[Este é o 4º de 5 devocionais sobre o tema da Confederação Nacional de Mocidade para o quadriênio 2022-2026, "Cartas de Cristo"]
Quando penso na vida digna dos que foram chamados "Cartas de Cristo", aquela vida que faz justiça à vocação cristã e resplandece a luz divina para glória de Cristo e o bem dos homens, quase sempre lembro do Salmo 1 e do que ele me ensinou sobre a dinâmica do Evangelho.
Explico. Eu costumava ter ⎯ e, em partes, ainda tenho ⎯ dificuldades ao ler textos que falavam de uma vida ideal que parecia muito distante da minha.
Bem-aventurado o homem
que não anda no conselho dos ímpios,
não se detém no caminho dos pecadores,
nem se assenta na roda dos escarnecedores.

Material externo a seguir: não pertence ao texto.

(** * Attendance backend: authorization scopes, punch state machine, reports

    A shallow embedding of the attendance service's core functions and the
    properties its specification states about them.

    Conventions of the embedding.
    - Text is a [string] of code units; requests and report cells are taken
      to be ASCII text.  The case maps act on the ASCII letters and leave
      every other code unit alone, and [trim] strips the ASCII white space
      (tab, line feed, vertical tab, form feed, carriage return, space).
    - Database ids, day numbers and timestamps are integers ([Z]); a
      nullable column is an [option].
    - A query is the list comprehension it denotes over the tables, and a
      function that writes to the database passes the database along. *)

From Stdlib Require Import ZArith QArith Qround Lia List Ascii String.
From stdpp Require Import base option list gmap sets strings pretty.

Local Open Scope string_scope.
Local Open Scope Z_scope.

(* ===================================================================== *)
(** ** JavaScript string helpers *)
(* ===================================================================== *)

Definition is_space (c : ascii) : bool :=
  let n := nat_of_ascii c in
  ((9 <=? n)%nat && (n <=? 13)%nat) || (n =? 32)%nat.

Definition upper_char (c : ascii) : ascii :=
  let n := nat_of_ascii c in
  if ((97 <=? n)%nat && (n <=? 122)%nat)%bool then ascii_of_nat (n - 32) else c.

Definition lower_char (c : ascii) : ascii :=
  let n := nat_of_ascii c in
  if ((65 <=? n)%nat && (n <=? 90)%nat)%bool then ascii_of_nat (n + 32) else c.

Fixpoint string_map (f : ascii -> ascii) (s : string) : string :=
  match s with
  | EmptyString => EmptyString
  | String c r => String (f c) (string_map f r)
  end.

(** [s.toUpperCase()] and [s.toLowerCase()]. *)
Definition toUpperCase (s : string) : string := string_map upper_char s.
Definition toLowerCase (s : string) : string := string_map lower_char s.

Fixpoint trimStart (s : string) : string :=
  match s with
  | EmptyString => EmptyString
  | String c r => if is_space c then trimStart r else s
  end.

(** Drops the trailing white space: a white-space character is kept only
    when something that is kept follows it. *)
Fixpoint trimEnd (s : string) : string :=
  match s with
  | EmptyString => EmptyString
  | String c r =>
      match trimEnd r with
      | EmptyString => if is_space c then EmptyString else String c EmptyString
      | r' => String c r'
      end
  end.

(** [s.trim()] on a byte string, with the white space of ASCII.
    [String.prototype.trim] also strips the white space beyond ASCII (the
    no-break space and the byte-order mark among it); [JsString.trim]
    below does, on code units. *)
Definition trim (s : string) : string := trimEnd (trimStart s).

(** An optional string, or the empty string when it is [undefined] or
    [null]: what [v || ...] and [v ?? ...] with the empty string give. *)
Definition or_empty (v : option string) : string :=
  match v with
  | Some s => s
  | None => ""
  end.

(* ===================================================================== *)
(** ** Punch types and validation of a punch attempt *)
(* ===================================================================== *)

(** [PUNCH_TYPES]. *)
Inductive PunchType := IN | OUT.

Definition PunchType_name (p : PunchType) : string :=
  match p with IN => "IN" | OUT => "OUT" end.

Definition PunchType_eqb (p q : PunchType) : bool :=
  match p, q with
  | IN, IN | OUT, OUT => true
  | _, _ => false
  end.

(** The attendance object the handlers pass around: the columns that decide
    control flow.  [punch_in_time] and [punch_out_time] are truthy exactly
    when the column is not null (the query renders them with TO_CHAR, which
    keeps null). *)
Record Attendance := mkAttendance {
  attendance_id : Z;
  att_date : option Z;
  punch_in_time : option Z;
  punch_out_time : option Z;
  emp_id : Z;
  ward_id : option Z
}.

Record PunchError := mkPunchError {
  status : Z;
  error : string
}.

Definition validatePunchAttempt (attendance : option Attendance)
    (punchType : PunchType) : option PunchError :=
  match attendance with
  | None =>
      Some {| status := if PunchType_eqb punchType OUT then 400 else 404;
              error := if PunchType_eqb punchType OUT
                       then "Must punch in first"
                       else "Attendance record not found" |}
  | Some attendance =>
      if PunchType_eqb punchType IN && bool_decide (is_Some (punch_in_time attendance))
      then Some {| status := 400; error := "Already punched in today" |}
      else if PunchType_eqb punchType OUT && bool_decide (is_Some (punch_out_time attendance))
      then Some {| status := 400; error := "Already punched out today" |}
      else if PunchType_eqb punchType OUT && negb (bool_decide (is_Some (punch_in_time attendance)))
      then Some {| status := 400; error := "Must punch in first" |}
      else None
  end.

(** Invariant 2 of the data model: a punch-out implies a punch-in. *)
Definition punch_order_ok (a : Attendance) : Prop :=
  is_Some (punch_out_time a) -> is_Some (punch_in_time a).

(** The ineligible transitions, as the transition table lists them, each
    with the message it is rejected with. *)
Definition ineligible (attendance : option Attendance) (p : PunchType)
    (msg : string) : Prop :=
  (p = IN /\ msg = "Already punched in today" /\
   exists a, attendance = Some a /\ is_Some (punch_in_time a))
  \/ (p = OUT /\ msg = "Already punched out today" /\
      exists a, attendance = Some a /\
                is_Some (punch_in_time a) /\ is_Some (punch_out_time a))
  \/ (p = OUT /\ msg = "Must punch in first" /\
      (attendance = None \/
       exists a, attendance = Some a /\ punch_in_time a = None)).

(* ===================================================================== *)
(** ** Face attendance: normalisation of the requested punch type *)
(* ===================================================================== *)

(** Strings as JavaScript has them: sequences of UTF-16 code units.  The
    functions above work on byte strings and strip the ASCII white space;
    they serve where the text is compared with ASCII words.  The functions
    of this module follow [String.prototype.trim] on code units, with the
    white space and the line terminators of ECMAScript. *)
Module JsString.

(** WhiteSpace and LineTerminator: U+0009 to U+000D, U+0020, U+00A0,
    U+1680, U+2000 to U+200A, U+2028, U+2029, U+202F, U+205F, U+3000 and
    U+FEFF. *)
Definition WhiteSpace : list Z :=
  [9; 10; 11; 12; 13; 32; 160; 5760;
   8192; 8193; 8194; 8195; 8196; 8197; 8198; 8199; 8200; 8201; 8202;
   8232; 8233; 8239; 8287; 12288; 65279].

Definition is_white_space (unit : Z) : bool :=
  bool_decide (unit ∈ WhiteSpace).

Fixpoint trimStart (s : list Z) : list Z :=
  match s with
  | [] => []
  | unit :: rest => if is_white_space unit then trimStart rest else s
  end.

Definition trimEnd (s : list Z) : list Z :=
  reverse (trimStart (reverse s)).

(** [s.trim()]. *)
Definition trim (s : list Z) : list Z := trimEnd (trimStart s).

(** [core] is [text] without the white space at its two ends. *)
Definition trimmed (text core : list Z) : Prop :=
  exists before after,
    text = (before ++ core ++ after)%list
    /\ Forall (fun unit => unit ∈ WhiteSpace) before
    /\ Forall (fun unit => unit ∈ WhiteSpace) after
    /\ (forall unit, head core = Some unit -> unit ∉ WhiteSpace)
    /\ (forall unit, last core = Some unit -> unit ∉ WhiteSpace).

(** The code units of "OUT", and the eight ways to spell it in the two
    cases. *)
Definition OUT_text : list Z := [79; 85; 84].

Definition spells_out (s : list Z) : Prop :=
  exists o u t, s = [o; u; t]
    /\ (o = 111 \/ o = 79) /\ (u = 117 \/ u = 85) /\ (t = 116 \/ t = 84).

(** Upper-casing of the letters a to z alone: what [toUpperCase] does to
    a text of ASCII letters. *)
Definition ascii_upper (s : list Z) : list Z :=
  map (fun unit => if (97 <=? unit) && (unit <=? 122) then unit - 32 else unit) s.
(** The value [int] returns stays below the power of ten of the limit. *)
Lemma int_body_bound v s : int_body v s -> 0 <= v < 10 ^ digit_count s.
Proof.
  induction 1 as [c d Hd | v s c d _ IH Hd | v s c d _ IH Hd].
  - apply to_decimal_range in Hd as B.
    rewrite digit_count_cons. unfold is_decimal. rewrite Hd.
    change (digit_count []) with 0. change (10 ^ (1 + 0)) with 10. lia.
  - apply to_decimal_range in Hd as B.
    rewrite digit_count_app, digit_count_cons. unfold is_decimal. rewrite Hd.
    change (digit_count []) with 0.
    pose proof (digit_count_nonneg s).
    rewrite Z.pow_add_r by lia. change (10 ^ (1 + 0)) with 10. lia.
  - apply to_decimal_range in Hd as B.
    rewrite digit_count_app, !digit_count_cons. unfold is_decimal at 2.
    rewrite Hd. change (is_decimal 95) with false.
    change (digit_count []) with 0.
    pose proof (digit_count_nonneg s).
    rewrite Z.pow_add_r by lia. change (10 ^ (0 + (1 + 0))) with 10. lia.
Qed.

Lemma int_of_str_bound s v :
  int_of_str s = Ok v -> Z.abs v < 10 ^ max_str_digits.
Proof.
  intros H. apply int_of_str_complete in H
    as [(ws1 & sg & body & ws2 & u & -> & H1 & H2 & Hsg & Hb & ->) Hc].
  rewrite (literal_digit_count ws1 sg body ws2 H1 H2 Hsg) in Hc.
  pose proof (int_body_bound u body Hb) as B.
  pose proof (digit_count_nonneg body).
  assert (10 ^ digit_count body <= 10 ^ max_str_digits)
    by (apply Z.pow_le_mono_r; lia).
  destruct (list_eq_dec Z.eq_dec sg [45]); lia.
Qed.
(** * uvtools.dspec: Fourier-domain filtering of visibilities

    A shallow embedding of [uvtools/dspec.py] and the properties its
    specification states about it.

    Modelling conventions.
    - [calc_width] is given twice.  Module [Binary64] is the function as it
      runs on Python floats: IEEE 754 binary64 values, every operation
      rounded to nearest (ties to even), with the exceptions that Python
      raises on a zero divisor, on NaN and on infinities.  The top-level
      [calc_width] is the same function in exact rational arithmetic ([Q]),
      without rounding error, overflow, infinities or NaN; the statements
      about monotonicity, about the mask and about the filter use it.
      [round] is the Python 3 built-in (round half to even), which is what
      the repository's tests of [wedge_width] expect.
    - Python exceptions are an explicit error result ([result]).
    - numpy arrays are a shape together with the row-major list of their
      elements; elements are complex numbers with rational parts (every
      array is taken to be of complex dtype, as in the repository's 2-D
      tests: the cast that numpy applies when a complex row is stored into a
      real array is not modelled).
    - The routines of [aipy] and [numpy.fft] that the module calls are the
      fields of the class [Backend]; every statement about the filter holds
      for all backends. *)

From Stdlib Require Import ZArith QArith Qround Qminmax Lqa String.
From Stdlib Require Import Floats.SpecFloat.
From stdpp Require Import base option list gmap strings.

Local Open Scope Z_scope.

(** ** Python exceptions and results *)

Module Py.

Inductive exn : Type :=
  | ValueError
  | IndexError
  | TypeError
  | ZeroDivisionError
  | OverflowError
  | KeyError.

Inductive result (A : Type) : Type :=
  | Ok (a : A)
  | Raise (e : exn).
Global Arguments Ok {A} a.
Global Arguments Raise {A} e.

Global Instance result_ret : MRet result := fun A a => Ok a.
Global Instance result_bind : MBind result := fun A B f m =>
  match m with
  | Ok a => f a
  | Raise e => Raise e
  end.

(** [round(x)] on a float, Python 3: the nearest integer, ties to even. *)
Definition py_round (x : Q) : Z :=
  let f := Qfloor x in
  match (x - inject_Z f ?= 1 # 2)%Q with
  | Lt => f
  | Gt => f + 1
  | Eq => if Z.even f then f else f + 1
  end.

(** A [filter_size] argument as the caller may pass it: a float, or a
    tuple/list of floats. *)
Inductive filter_arg : Type :=
  | Scalar (q : Q)
  | Sequence (qs : list Q).
(* ===== verification/Prelude.v ===== *)
(** * Citrea: a verification development

    Citrea is a rollup on Bitcoin.  A sequencer makes L2 blocks and inscribes commitments to
    ranges of them on Bitcoin; batch provers prove, in a zkVM circuit, that executing the
    committed blocks leads from one state root to the next, and inscribe the proofs; light
    clients verify, in a second circuit, Bitcoin's headers, the commitments and the proofs; full
    nodes execute the blocks themselves and compare what they find on Bitcoin with their own
    chain.  This library models these parts in Rocq, as a shallow embedding of the Rust sources
    under [src/], and proves what makes them correct.

    ** How the code is modelled

    A Rust function is a function to [outcome]: it returns, returns an error, or panics.  Code
    that changes something is in a state monad over what it changes ([ST], in [StateMonad]);
    module code, which runs over a native node and inside a circuit, is a tree of requests
    ([Prog], in [Program]).  Machine integers are [Z] with their wrap-around, checked and
    saturating operations written out here; [usize] of the circuits has 32 bits.  Bytes are
    [byte] lists, ordered maps are [gmap]s whose entries are listed in key order.

    Packages that the sources only call are classes: Borsh ([Borsh], with [BorshRoundTrip] on the
    values of the Rust type), SHA-256, secp256k1, [rs_merkle], the Jellyfish Merkle tree [jmt]
    ([Jmt], [JmtTree]; soundness of its proofs is [JmtSound], what it stores is [JmtTreeLaws]),
    RocksDB ([RocksDb], [RocksDbLaws]), [revm], the zkVM ([Zkvm]), Bitcoin's script and
    transaction encodings.  Their laws are the documented behaviour the code relies on.  Hash
    functions are never assumed injective on all inputs: where two inputs must not collide, the
    theorem is about a set of keys or commitments on which they do not.  The files [Concrete],
    [StfConcrete] and [NodeConcrete] have executable instances that satisfy the laws, and the
    files [..Examples] apply the theorems to runs on them.

    ** Files

    Bitcoin: [MerkleTree] (bitcoin-da/src/helpers/merkle_tree.rs), [HeaderChain] (the header
    rules of bitcoin-da/src/verifier.rs), [Parsers] (inscriptions and their reveal scripts),
    [BlockVerifier] (which blobs a block has), [ShortProof] and [ShortHeaderProofProvider] (the
    proofs with which L2 blocks learn of Bitcoin blocks), [DaService] (what a node prepares for
    the circuits), [DaTypes] (rollup-interface/src/state_machine/da.rs).

    State: [CacheLog], [WorkingSet], [Containers] (sov-modules-core and sov-modules-api),
    [ZkStorage] (the storage of the circuits, from a witness), [SchemaDb], [StateDb], [Tables]
    (sov-schema-db and sov-db), [ProverStorage] and [NodeState] (the storage of a node, and
    what its databases hold).

    L2 blocks: [Forks], [L2Block], [StfBlueprint] (the state transition function over any
    runtime), [EvmState], [Evm], [Modules] (the EVM, the rule enforcer, the accounts, the Citrea
    runtime), [Replay], [BlockReplay], [RuntimeReplay] (a block that a node executed is accepted
    by the circuit from the witness the node recorded).

    Circuits: [BatchProof] (sov-modules-stf-blueprint, citrea-stf/src/verifier.rs), [Accessors],
    [LightClient], [LightClientState], [LightClientProps] (light-client-prover/src/circuit).

    Nodes: [LedgerDb] and [LedgerState] (sov-db/src/ledger_db, and the tables as maps),
    [L2Syncer] (common/src/l2.rs: a node applies and commits a block of the sequencer),
    [NodeChain], [NodeStart] (any number of blocks, failed attempts and restarts), [FullNode],
    [FullNodeProps], [FullNodeChain] (fullnode/src/da_block_handler.rs: the commitments and
    proofs of L1 blocks, and both tasks over one ledger).

    Batch prover (batch-prover/src): [Partition] (partition.rs and the partitioning in prover.rs),
    [BatchProver] (l1_syncer.rs, prover.rs and the calls of rpc.rs that change something: it finds
    commitments, builds the input of the circuit, starts jobs and stores their proofs; its state
    is the record [Prover], over the databases it shares with [L2Syncer]), [BatchProverInput] (the
    input against the circuit of [BatchProof]), [BatchProverJobs] (the tables of commitments and
    jobs, and the steps of a running prover).

    ** What is proved

    Batch proofs: an output of the circuit comes from signed L2 blocks that make up exactly the
    reported commitments and lead through the reported state roots ([batch_proof_sound]).
    Conversely, the circuit accepts the input that a synced prover builds for a partition
    ([prover_input_accepted]); partitions cover the commitments that can be proven, in order,
    and a group of several commitments is within the limits ([partitions_cover]); and after any
    sequence of steps of the prover no commitment is lost, and none is in two jobs unless the
    operator overrode it ([commitments_placed]).

    Light clients: the circuit computes, from any witness, what its program computes on the map
    that the previous root stands for ([circuit_refines_map]); over the L1 blocks that a chain of
    proofs has processed, it only follows transitions that were proved, in blobs of the batch
    prover, for commitments in blobs of the sequencer ([light_client_sound]); method ids
    change only with three of five council signatures; the chaining loop ends.

    Nodes: from empty databases, whatever blocks are processed, fail, or are interrupted by
    restarts, the ledger has an unbroken verified chain and the state the tree of each block
    ([node_chain], [node_restarts]); the commitments a full node accepted cover its own blocks
    without gaps, and the proven height is the one of a verified proof whose commitments were
    compared, not above the committed one if the proof has a hash for every index, which the
    node does not check ([full_node_commitments]); transactions read as the database they leave
    behind ([transaction_as_committed]).

    Modules: gas and system transaction rules of EVM blocks, receipts, reads after commits, the
    limits of the rule enforcer, nonces, vectors in the state; working sets and cache logs refine
    maps; digests bind blocks and transactions.

    Bitcoin: accepted headers form a chain under the rules of their network (the median of the
    last eleven timestamps at heights below [2^32], where the [usize] of the circuits holds them),
    valid headers are accepted, targets are adjusted with the wrapping timespan of the code,
    targets and inscriptions round-trip, Merkle proofs are sound, the blobs of a block are exactly
    those of its transactions when the number of ids is that of the block.

    Two theorems of kind error state what the code accepts and should not: inner nodes in place
    of the transactions of a block, and a short proof with no transactions.

    ** Bounds and fuel

    The chaining loop of the light client is the one recursion with fuel; more than the number of
    stored transitions is enough ([chaining_reaches_the_end]).  Versions of the state are below
    [2^64 - 1], as the code asserts; keys and values of tables are shorter than [2^32] bytes, as
    their Borsh length prefix requires.

    ** Not modelled

    Long-running tasks (the sequencer's block production over the mempool of [reth], the service
    of the light client prover, the loop that fetches blocks over RPC; of the batch prover the
    channels between its tasks, sampling, and the call that submits a fake proof), JSON-RPC
    servers and the EVM queries, the Bitcoin wallet, fee estimation and transaction
    monitoring, the handler that extends the types of [revm] (part of the parameter [Revm]), the
    prover backends, procedural macros (their output for the Citrea runtime is modelled),
    migrations, backups, pruning and rollback, configuration, metrics and logging.  Clones of a
    native storage share their caches in the code; the model threads one value, as the modelled
    callers use one handle at a time.  The steps of a batch prover in [BatchProverJobs] run one after
    another and to their end: a crash between two writes of one step is left out.  Allocation failures are left out.

    This file has the shared definitions: outcomes, machine integers, encodings, and the generic
    lemmas, tactics and hints. *)

From Stdlib Require Import Strings.Byte.
From Stdlib Require Export ZArith Lia.
From stdpp Require Export base list gmap strings option.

Não é fácil estar no mundo sem ser do mundo e, ao mesmo tempo, sem abandoná-lo. Vez ou outra nos vemos pensando como este século, falando sua linguagem, imitando seus hábitos, vivendo sua vida. Mais difícil ainda é a imagem dos versos 2 e 3:
Antes, o seu prazer está na lei do Senhor,
e na sua lei medita de dia e de noite.
Ele é como árvore
plantada junto a corrente de águas,
que, no devido tempo, dá o seu fruto,
e cuja folhagem não murcha;
e tudo quanto ele faz será bem-sucedido.
Não sei você, mas eu sempre li esses textos constrangido. Repito: eu me sentia muitíssimo longe, infinitamente longe dessa imagem (ainda me sinto, claro). Foi quando me dei conta: é isso mesmo. É assim que esses textos devem ser lidos. Pelo menos, é assim que devemos olhar primeiramente para eles.
O primeiro movimento do Evangelho são as más notícias: Deus é santo e seu padrão é inatingível. O Santo Senhor, por meio de sua santa palavra chama seu povo para ser santo, perfeito. O padrão é alto, altíssimo, pois o padrão é o próprio Deus, que é "Santo, Santo, Santo". E Ele não abaixa a régua, pois não é um professor interessado em passar alunos de ano.
"... pois todos pecaram e carecem da glória de Deus" (Romanos 3.23). Aprendi com um professor do seminário que uma possível tradução para essa palavra "carecem" (ὑστεροῦνται), é "fall short", ficar aquém. Em inglês, a expressão costuma ser usada, por exemplo, parar falar de um aluno que não atingiu a média na escola. Ele não chegou lá, ficou aquém, abaixo do padrão.
Nós nunca alcançaremos o padrão. Esse é justamente o papel da Lei do Senhor, e esse é o papel de textos como o Salmo 1: antes de mais nada, nos lembrar que aquele homem bem-aventurado não somos nós.
Então não existe ninguém assim? Claro que existe. O Senhor Jesus. Esse é o segundo movimento do Evangelho, a segunda coisa que me vem à mente quando leio um texto como o Salmo 1: Jesus Cristo, e somente Ele, sempre será o retrato bíblico do homem ideal. Não veja você nesses textos, por favor. Veja, primeiro, Jesus. Isso humilha, lança o orgulho ao chão, põe as coisas no devido lugar.
Mas o Evangelho é boa notícia. E a boa notícia é que o Homem Bem-Aventurado morreu por miseráveis para lhes dar sua bem-aventurança. Em Cristo, e só n'Ele, somos bem-aventurados diante de Deus. Em Cristo, o Pai nos olha e vê o homem do Salmo 1, limpo, puro, perfeito. É o que gloriosamente chamamos de justificação.
Por fim, o último movimento do Evangelho: ele nos tira os olhos do padrão inalcançável da Lei e nos lembra que só Cristo pôde cumpri-la; mas, então, o Espírito nos devolve à Lei, ao Padrão, para, agora sim, regenerados, com um novo coração, uma nova natureza, buscar aquilo que antes era impossível. E não que agora seja possível plenamente, mas é possível realmente. É possível viver uma vida mais digna da nossa vocação, que brilhe mais a luz divina, que glorifique mais a Cristo, e que abençoe mais os homens.